### DATA FOR REVIEW

(* ===== verification/EnvEdit.v ===== *)
(** * Variables that are typed in ([cmd/nvedit.c])

    [editenv] and [askenv]: the environment and the line editor together.  The
    keys are a script; a command that waits for more keys ends with [Asking].  A
    function is [None] when it leaves a buffer. *)

From S2P Require Import Prelude StringLib Strto Hashtable EnvText EnvStore EnvCmd CliReadline Command.
Local Open Scope Z_scope.

Inductive asked (W : Type) := Answered (ret : Z) (w : W) (console_buffer : list Z) (c : cli) | Asking.
Arguments Answered {W}.
Arguments Asking {W}.

Section Edit.
Context {C F S : Type} {hooks : EnvHooks C} {config : EnvConfig}.
Context (table : list (cmd_tbl_t S)) (CONFIG_SYS_PROMPT : list Z).

Definition ends (r : option (Z * env_world (C := C) (F := F))) (console_buffer : list Z) (c : cli) : option (asked env_world) :=
  '(ret, w) ← r; Some (Answered ret w console_buffer c).

(** [stack]: what [buffer] holds at first, [CONFIG_SYS_CBSIZE] bytes.  [args] are
    the arguments behind [argv[0]]. *)
Definition do_env_edit (args : list (list Z)) (keys stack console_buffer : list Z) (c : cli)
    (w : env_world (C := C) (F := F)) : option (asked env_world) :=
  match args with
  | [] => Some (Answered CMD_RET_USAGE w console_buffer c)
  | name :: _ =>
      if negb (env_ready (st w)) then Some (Answered 1 w console_buffer c)
      else
        init_val ← env_get w name;
        buffer ← match init_val with
                 | Some v => store_bytes stack 0 (take (Z.to_nat (CONFIG_SYS_CBSIZE - 1)) v ++ [0])
                 | None => aset stack 0 0
                 end;
        r ← cli_readline_into_buffer (cmd_auto_complete table (str "edit: ") CONFIG_SYS_PROMPT) keys buffer
              (Some console_buffer) 0 false c;
        match r with
        | Waiting => Some Asking
        | Returned ret buffer other c =>
            let console_buffer := default console_buffer other in
            if ret <? 0 then Some (Answered 1 w console_buffer c)
            else if ch buffer =? 0 then ends (_do_env_set [name] H_INTERACTIVE w) console_buffer c
            else ends (_do_env_set [name; cstr buffer] H_INTERACTIVE w) console_buffer c
        end
  end.

(** [for (i = 2, pos = 0; i < argc && pos+1 < sizeof(message); i++)] *)
Fixpoint message_loop (words : list (list Z)) (pos : Z) (message : list Z) : option (Z * list Z) :=
  match words with
  | [] => Some (pos, message)
  | word :: words =>
      if pos + 1 <? CONFIG_SYS_CBSIZE then
        '(pos, message) ← if negb (pos =? 0) then m ← aset message pos 32; Some (pos + 1, m) else Some (pos, message);
        message ← strncpy message pos word (Z.to_nat (CONFIG_SYS_CBSIZE - pos));
        message_loop words (pos + strlen word) message
      else Some (pos, message)
  end.

(** The prompt: [words] are [argv[2]] and so on. *)
Definition ask_message (name : list Z) (words : list (list Z)) (message : list Z) : option (list Z) :=
  match words with
  | [] => store_bytes message 0 (str "Please enter '" ++ name ++ str "': " ++ [0])
  | _ =>
      '(pos, message) ← message_loop words 0 message;
      if pos <? CONFIG_SYS_CBSIZE - 1 then
        message ← aset message pos 32; aset message (pos + 1) 0
      else aset message (CONFIG_SYS_CBSIZE - 1) 0
  end.

(** [stack]: what [message] holds at first.  The last argument is the size if it
    is a number. *)
Definition do_env_ask (args : list (list Z)) (keys stack console_buffer : list Z) (c : cli)
    (w : env_world (C := C) (F := F)) : option (asked env_world) :=
  match args with
  | [] => Some (Answered CMD_RET_USAGE w console_buffer c)
  | name :: words =>
      lst ← last args;
      let '(i, endptr) := simple_strtoul lst 10 in
      let '(size, words) := if negb (ch endptr =? 0) then (CONFIG_SYS_CBSIZE - 1, words) else (s32 i, removelast words) in
      message ← ask_message name words stack;
      let size := if CONFIG_SYS_CBSIZE <=? size then CONFIG_SYS_CBSIZE - 1 else size in
      if size <=? 0 then Some (Answered 1 w console_buffer c)
      else
        r ← cli_readline (cmd_auto_complete table (cstr message) CONFIG_SYS_PROMPT) keys console_buffer c;
        match r with
        | Waiting => Some Asking
        | Returned len b _ c =>
            b ← if size <? len then aset b size 0 else Some b;
            if negb (ch b =? 0) then ends (_do_env_set [name; cstr b] H_INTERACTIVE w) b c
            else ends (_do_env_set [name] H_INTERACTIVE w) b c
        end
  end.
End Edit.

(** ** Typing at the end of a line

    With any buffer that has room for the line and its NUL. *)

Section Typing.
Context (ac : completion) (len : Z) (Hlen : 0 < len < 2 ^ 32).

Lemma plain_command c s : plain c = true -> esc_save s = [] -> num (ln s) = eol_num (ln s) ->
  eol_num (ln s) < len -> insert s = true ->
  cread_key ac len c s =
  (b ← aset (buf (ln s)) (num (ln s)) c; Some (Cont (with_line s (mk_line (num (ln s) + 1) (num (ln s) + 1) b)))).
Proof.
  intros Hc He Hn Hl Hi. unfold plain in Hc. bool_to_prop. unfold cread_key. rewrite He. cbn [length Nat.eqb negb].
  case_if; [lia|]. unfold cread_command, CTL_CH. repeat (case_if; [lia|]). unfold cread_add_char. rewrite Hi. cbn [orb andb].
  rewrite (wrap_small 64 (len - 1)) by lia. rewrite (proj2 (Z.ltb_ge (len - 1) _)) by lia. rewrite Hn.
  rewrite (proj2 (Z.ltb_ge 1 _)) by lia. rewrite mbind_Some. by destruct (aset _ _ _).
Qed.

Lemma typed_loop t : forall text rest h, Forall (fun c => plain c = true) t -> (length t < length rest)%nat ->
  Z.of_nat (length text + length t) <= len -> forall keys,
  cread_loop ac len (t ++ keys) (mk_cread (mk_line (Z.of_nat (length text)) (Z.of_nat (length text)) (text ++ rest)) true [] h) =
  cread_loop ac len keys (mk_cread (mk_line (Z.of_nat (length (text ++ t))) (Z.of_nat (length (text ++ t))) (text ++ t ++ drop (length t) rest)) true [] h).
Proof.
  induction t as [|c t IH]; intros text rest h Ht Hr Hl keys; [by rewrite app_nil_r|].
  apply Forall_cons in Ht as [Hc Ht]. destruct rest as [|x rest]; [simpl in Hr; lia|]. cbn [length app cread_loop] in *.
  rewrite plain_command by (done || cbn; lia). cbn [ln num buf]. rewrite aset_middle, !mbind_Some by done.
  specialize (IH (text ++ [c]) rest h Ht ltac:(lia)). rewrite !length_app in *. cbn [length] in *.
  specialize (IH ltac:(lia) keys). rewrite <- !app_assoc in IH. cbn [app] in IH.
  unfold with_line. cbn [insert esc_save hist]. replace (Z.of_nat (length text) + 1) with (Z.of_nat (length text + 1)) by lia.
  rewrite IH. by replace (length text + 1 + length t)%nat with (length text + Datatypes.S (length t))%nat by lia.
Qed.

(** The initial text, the keys, and the line that is returned. *)
Lemma typed_line v t rest h : no_nul v -> Forall (fun c => plain c = true) t -> (length t < length rest)%nat -> ch rest = 0 ->
  Z.of_nat (length v + length t) <= len -> len <= HIST_SIZE -> hist_wf len h ->
  exists b h', cread_line ac len (t ++ [13]) (v ++ rest) 0 false h =
    Some (Stop 0 (mk_cread (mk_line (Z.of_nat (length (v ++ t))) (Z.of_nat (length (v ++ t))) b) true [] h')) /\ cstr b = v ++ t.
Proof.
  intros Nv Ht Hr H0 Hl Hh Hwf. unfold cread_line. destruct rest as [|x rest]; [simpl in *; lia|]. cbn [ch hd] in H0. subst x.
  rewrite (cstr_nul v rest) by done. rewrite strlen_no_nul, andb_false_l by done.
  rewrite init_text, mbind_Some by lia. rewrite typed_loop by done.
  destruct (drop (length t) (0 :: rest)) as [|y r] eqn:E; [apply (f_equal length) in E; rewrite length_drop in E; simpl in *; lia|].
  rewrite app_assoc. set (text := v ++ t) in *. assert (no_nul text) as Nt by (apply Forall_app; by split; [|apply plain_no_nul]).
  assert (Z.of_nat (length text) <= len) as Htl by (unfold text; rewrite length_app; lia).
  cbn [cread_loop]. unfold cread_key. cbn [Z.eqb Pos.eqb orb]. unfold cread_finish. cbn [ln buf eol_num insert esc_save hist num].
  rewrite aset_middle, mbind_Some, cstr_nul by done.
  assert (exists h', (if negb (ch (text ++ 0 :: r) =? 0) && negb (ch (text ++ 0 :: r) =? CREAD_HIST_CHAR)
    then cread_add_to_hist h text else Some h) = Some h') as [h' ->].
  { case_if; [|by eexists]. destruct (add_hist_wf len ltac:(lia) h text Hwf Nt Htl) as (h' & -> & _). by eexists. }
  rewrite !mbind_Some. eexists _, _. split; [done|]. by apply cstr_nul.
Qed.
End Typing.

(** ** Properties *)

Section Claims.
Context {C F S : Type} {hooks : EnvHooks C} {hooks_ok : EnvHooksOk C} {config : EnvConfig}.
Context (table : list (cmd_tbl_t S)) (CONFIG_SYS_PROMPT : list Z).

(** The buffer of [editenv] at first: the value and its NUL. *)
Lemma edit_buffer ov stack : length stack = 512%nat -> (length (default [] ov) <= 511)%nat ->
  exists rest, match ov with
    | Some v => store_bytes stack 0 (take (Z.to_nat (CONFIG_SYS_CBSIZE - 1)) v ++ [0])
    | None => aset stack 0 0
    end = Some (default [] ov ++ 0 :: rest) /\ (length (default [] ov) + length rest = 511)%nat.
Proof.
  intros Hs Hv. destruct ov as [w|]; cbn [default id from_option] in *.
  - rewrite take_ge by (unfold CONFIG_SYS_CBSIZE; cbn; lia). change 0 with (Z.of_nat 0) at 1.
    rewrite store_bytes_blit by (rewrite length_app; simpl; lia). unfold blit. rewrite take_0. cbn [app].
    exists (drop (0 + length (w ++ [0])) stack). split; [by rewrite <- app_assoc|]. rewrite length_drop, length_app. simpl. lia.
  - destruct stack as [|x stack]; [done|]. rewrite (aset_middle [] stack x) by done. exists stack. split; [done|]. simpl in *. lia.
Qed.

(** [editenv] after relocation: with the value [v] of the variable, or
    nothing, in the buffer, typing [t] and Enter sets the variable to [v ++ t],
    and leaves the others, when both fit in 511 bytes; only the permission check or
    a callback can refuse it, and then nothing is changed. *)
Theorem editenv_appends (w : env_world (C := C) (F := F)) vs m nm t stack console_buffer c :
  env_ready (st w) = true -> htab_ok (env_htab (st w)) vs m -> nused vs < size (env_htab (st w)) ->
  cstring nm -> strchr nm 61 = None -> ch nm <> 45 -> let v := default [] (m !! nm) in
  cstring v -> Forall (fun x => plain x = true) t -> v ++ t <> [] -> (length v + length t <= 511)%nat ->
  length stack = 512%nat -> relocated c = true -> hist_wf CONFIG_SYS_CBSIZE (cli_hist c) ->
  exists ret w' m' b c',
    do_env_edit table CONFIG_SYS_PROMPT [nm] (t ++ [13]) stack console_buffer c w = Some (Answered ret w' b c') /\
    ((ret = 0 /\ m' = <[nm := v ++ t]> m) \/ (ret = 1 /\ m' = m /\ set_refused (C := C) m nm [v ++ t] H_INTERACTIVE)) /\
    forall k, cstring k -> env_get w' k = Some (m' !! k).
Proof.
  intros Hr Hok Hroom Hn Heq Hdash v Hv Ht Hne Hl Hs Hrel Hh. unfold do_env_edit. rewrite Hr. cbn [negb].
  rewrite (env_get_map w vs m nm Hr Hok Hn), mbind_Some.
  destruct (edit_buffer (m !! nm) stack Hs ltac:(unfold v in Hl; lia)) as (rest & -> & Hrest). rewrite mbind_Some. fold v in Hrest |- *.
  set (ac := cmd_auto_complete _ _ _). unfold cli_readline_into_buffer. rewrite Hrel. fold (cli_hist c).
  destruct (typed_line ac CONFIG_SYS_CBSIZE ltac:(done) v t (0 :: rest) (cli_hist c)) as (b & h' & -> & Hb);
    [by apply cstring_no_nul|done|simpl; lia|done|unfold CONFIG_SYS_CBSIZE; lia|done|done|].
  rewrite !mbind_Some. cbn [ln eol_num buf Z.ltb Z.compare].
  rewrite (proj2 (Z.ltb_ge _ 0)) by lia. rewrite Hb.
  assert (ch b <> 0) as Hcb.
  { intros E. assert (cstr b = []) as E' by (destruct b; [done|]; cbn in E |- *; by rewrite E). congruence. }
  rewrite (proj2 (Z.eqb_neq _ 0) Hcb).
  destruct (do_env_set_map w vs m [nm; v ++ t] H_INTERACTIVE H_INTERACTIVE nm [v ++ t] Hok Hroom)
    as (ret & w' & vs' & m' & -> & Hok' & Hr' & Hcase); [|done|done|].
  { cbn [force_options]. by rewrite (proj2 (Z.eqb_neq _ _) Hdash). }
  unfold ends. rewrite mbind_Some. eexists ret, w', m', _, _. split; [done|]. split.
  - destruct Hcase as [[-> ->]|Hcase]; [left|by right]. split; [done|]. unfold set_map, join_values. cbn [flat_map].
    by rewrite app_nil_r, removelast_last.
  - intros k Hk. eapply env_get_map; [by rewrite Hr'|exact Hok'|done].
Qed.
End Claims.

(** ** Witnesses and examples *)

Definition test_cli : cli := mk_cli true false hist_init.

Lemma editenv_appends_witness : exists ret w' m' b c',
  do_env_edit (hooks := no_hooks) (config := small_config false) test_table (str "=> ") [[65]] (str "C" ++ [13]) (replicate 512 7)
    (replicate 513 0) test_cli (example_world true []) = Some (Answered ret w' b c') /\
  ((ret = 0 /\ m' = <[[65] := str "BC"]> one_var) \/
   (ret = 1 /\ m' = one_var /\ set_refused (hooks := no_hooks) (C := unit) one_var [65] [str "BC"] H_INTERACTIVE)) /\
  forall k, cstring k -> env_get (hooks := no_hooks) (config := small_config false) w' k = Some (m' !! k).
Proof.
  destruct var_table_ok as [vs Hok].
  apply (editenv_appends (hooks := no_hooks) (hooks_ok := no_hooks_ok) (config := small_config false) test_table (str "=> ")
    (example_world true []) vs one_var [65] (str "C") (replicate 512 7) (replicate 513 0) test_cli); try done.
  - exact (var_table_room vs one_var Hok).
  - repeat constructor; lia.
  - repeat constructor; done.
  - repeat constructor.
  - vm_compute. lia.
  - by apply hist_init_wf.
Defined.

Definition answer {W} (r : option (asked W)) : option Z := match r with Some (Answered ret _ _ _) => Some ret | _ => None end.

(** With 511 more characters behind the one of the value, the NUL is written
    behind the buffer. *)
Example editenv_overrun :
  do_env_edit (hooks := no_hooks) (config := small_config false) test_table (str "=> ") [[65]] (replicate 511 67 ++ [13]) (replicate 512 7)
    (replicate 513 0) test_cli (example_world true []) = None.
Proof. vm_compute. reflexivity. Qed.

(** [askenv] that is interrupted with [^C] deletes the variable. *)
Example askenv_interrupted :
  match do_env_ask (hooks := no_hooks) test_table (str "=> ") [[65]] [3] (replicate 512 7) (replicate 513 0) test_cli (example_world true []) with
  | Some (Answered ret w _ _) => Some (ret, env_get (hooks := no_hooks) (config := small_config false) w [65])
  | _ => None
  end = Some (0, Some None).
Proof. vm_compute. reflexivity. Qed.

(** What is typed is cut off at the size that is given. *)
Example askenv_size :
  match do_env_ask (hooks := no_hooks) test_table (str "=> ") [str "x"; str "Value"; str "3"] (str "12345" ++ [13]) (replicate 512 7)
          (replicate 513 0) test_cli (example_world true []) with
  | Some (Answered ret w _ _) => Some (ret, env_get (hooks := no_hooks) (config := small_config false) w (str "x"))
  | _ => None
  end = Some (0, Some (Some (str "123"))).
Proof. vm_compute. reflexivity. Qed.

(** A long name does not fit in the message. *)
Example askenv_message_overrun :
  do_env_ask (hooks := no_hooks) test_table (str "=> ") [replicate 496 97] [13] (replicate 512 7) (replicate 513 0) test_cli
    (example_world true []) = None.
Proof. vm_compute. reflexivity. Qed.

######

### EXERCISE
Your answer should be a single number, which is the count of lines in the data above that include the word "EnvConfig".

### ANSWER BOX
2